In Los Angeles, for example, Slot Online the number of explosive devices found by the police department has risen 50 percent in the last two years, many of them made with information obtained online, said Lieutenant Tom Spencer, head of the department's arson and explosives detail. Accepting this apparent correlation between bombs and the Net as fact, the government wants to make it a felony to disseminate bomb-making information not only on the Internet but also in print, on radio, and on television.

Such a proposal was thrown out Tuesday at a meeting of G-7 government leaders representing France, Italy, Japan, Britain, Germany, Canada, and the United States to discuss the recent bombing at the Olympics in Atlanta and the explosion of TWA Flight 800. The proposed law called for violators to face up to 20 years in prison and a $250,000 fine, according to the American Civil Liberties Union. The measure would have criminalized everything from a high school chemistry teacher's explanation of scientific principles on the Net to a newspaper's publication of an illustration of a bomb's construction.
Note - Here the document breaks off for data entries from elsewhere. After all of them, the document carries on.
Lemma keeps_recvDecision : keeps authentic Gossip.recvDecision.
Proof.
  intros g r g' Hg Hrun. unfold Gossip.recvDecision in Hrun. erewrite bind_ok in Hrun by done.
  unfold Chan.recv in Hrun. destruct (chan_buf (Gossip.decisionChan g)) as [|d l] eqn:E; injection Hrun as _ <-.
  - exact Hg.
  - destruct Hg as [H1 H2 H3]. split; [|done..]. intros d' Hd'. apply H1. rewrite E. by apply list_elem_of_further.
Qed.

Lemma keeps_recvTrigger : keeps authentic Gossip.recvTrigger.
Proof.
  intros g r g' Hg Hrun. unfold Gossip.recvTrigger in Hrun. erewrite bind_ok in Hrun by done.
  unfold Chan.recv in Hrun. destruct (chan_buf (Gossip.triggerChan g)) as [|d l] eqn:E; injection Hrun as _ <-.
  - exact Hg.
  - destruct Hg as [H1 H2 H3]. split; [done| |done]. intros d' Hd'. apply H2. rewrite E. by apply list_elem_of_further.
Qed.

Lemma keeps_joinTick : keeps authentic Gossip.joinTick.
Proof.
  intros g r g' Hg Hrun. unfold Gossip.joinTick in Hrun. erewrite bind_ok in Hrun by done.
  destruct (Gossip.mlist g) as [l|] eqn:El; [|done]. destruct (_ <=? _)%Z; [|by injection Hrun as _ <-].
  unfold Gossip.tryJoin in Hrun. erewrite bind_ok in Hrun by done.
  destruct (GetPeers _) as [|[|peer peers]]; [by injection Hrun as _ <-..|].
  rewrite El in Hrun. injection Hrun as _ <-. destruct Hg as [H1 H2 H3]. by split.
Qed.

Lemma keeps_EvaluateTrace now en ts :
  (∀ d, decides now en ts d → D d) → keeps authentic (Decision.EvaluateTrace now en ts).
Proof.
  intros Hd g r g' Hg Hrun. unfold Decision.EvaluateTrace in Hrun. rewrite Decision.evaluate_find in Hrun.
  destruct (list_find _ _) as [[i p]|] eqn:Ep; [|by injection Hrun as _ <-].
  apply list_find_Some in Ep as (Hp & Hm & _). apply list_elem_of_lookup_2 in Hp.
  unfold Decision.triggerDecision in Hrun. case_decide as Hw; [by injection Hrun as _ <-|].
  destruct (Decision.broadcaster en); [|by injection Hrun as _ <-].
  revert Hg Hrun. apply keeps_bind; [|intros; apply keeps_ret]. apply keeps_BroadcastDecision, Hd.
  exists p. split_and!; [done..|]. cbn [sd_TraceID]. clear -Hw.
  rewrite Decision.scanSpans_foldl, Decision.scan_trace in *. cbn [Decision.w_traceID] in *.
  rewrite decide_True in * by done. unfold Decision.first_trace in *.
  destruct (list_find _ _) as [[j sp]|] eqn:Es; [|done]. apply list_find_Some in Es as (Hs & He & _).
  exists sp. split; [by eapply list_elem_of_lookup_2|]. done.
Qed.

(** *** The events of a node *)
Context (cfg : Config.Config) (en : Decision.Engine).

(** The settings and the policies of a node never change. *)
Record authentic_node n : Prop := {
  an_config : config n = cfg;
  an_engine : engine n = en;
  an_gossip : authentic (gsp n) }.

Lemma keeps_onProc {A} (m : Go (Processor.Processor B X) A) : keeps authentic_node (onProc m).
Proof. apply (keeps_zoom _ (λ _, True)); [apply keeps_true|done|]. by intros n p [? ? ?] _. Qed.

Lemma keeps_onGossip {A} (m : Go M A) : keeps authentic m → keeps authentic_node (onGossip m).
Proof. intros Hm. apply (keeps_zoom _ authentic); [done|by intros n [? ? ?]|]. by intros n g [? ? ?]. Qed.

Lemma set_walLog_authentic w n : authentic_node n → authentic_node (set_walLog w n).
Proof. by intros [? ? ?]. Qed.

Lemma set_highLoadActive_authentic h n : authentic_node n → authentic_node (set_highLoadActive h n).
Proof. by intros [? ? ?]. Qed.

Hint Resolve keeps_onProc keeps_onGossip set_walLog_authentic set_highLoadActive_authentic keeps_put keeps_modify : sampler.

Lemma keeps_Consume e sig :
  (∀ ts d, sig = SigTrace ts → decides (env_now e) en ts d → D d) → keeps authentic_node (Consume e sig).
Proof.
  intros Hd. apply keeps_bind.
  { apply keeps_bind_getS. intros n Hn. destruct (walLog n); [|auto with sampler].
    destruct (Wal.Write _ _) as [[r w']| |]; auto with sampler. }
  intros [err|]; [auto with sampler|]. apply keeps_bind; [auto with sampler|]. intros [err|]; [auto with sampler|].
  apply keeps_bind_getS. intros n Hn. apply keeps_bind; [|auto with sampler]. destruct sig as [ts| | |]; auto with sampler.
  apply keeps_onGossip, keeps_EvaluateTrace. rewrite (an_engine n Hn). intros d. by apply Hd.
Qed.

Lemma keeps_loadTick e : (∀ t, raises (env_now e) cfg t → T t) → keeps authentic_node (loadTick e).
Proof.
  intros Ht. apply keeps_bind; [auto with sampler|]. intros count. apply keeps_bind_getS. intros n Hn.
  assert (T (loadTrigger (env_now e) count (loadThreshold (config n)))) as Hr.
  { apply Ht. rewrite (an_config n Hn). by exists count. }
  cbv zeta. destruct (Processor.float64_gt _ _ && _); [|destruct (float64_le _ _ && _); [|auto with sampler]].
  all: apply keeps_bind; [apply keeps_onGossip; by apply keeps_BroadcastTrigger|auto with sampler].
Qed.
Government officials also said they would use the Internet to monitor terrorist communications and would prohibit encryption technology not regulated by the government. Politicians in the United States are already trying to account for the Net in a fight to strengthen the anti-terrorism legislation enacted after the Oklahoma City bombing in 1995. Senator Dianne Feinstein (D-California) has re-introduced an amendment into the counter-terrorism legislation that would make it unlawful for "any person to teach or demonstrate the making of explosive materials, or to distribute by any means information pertaining to...the manufacture of explosive materials if the person intends or knows that such explosive materials will be used" in a criminal manner.

The original bill contained the amendment when it passed by the Senate last year, but the House removed it before the legislation was signed by President Clinton.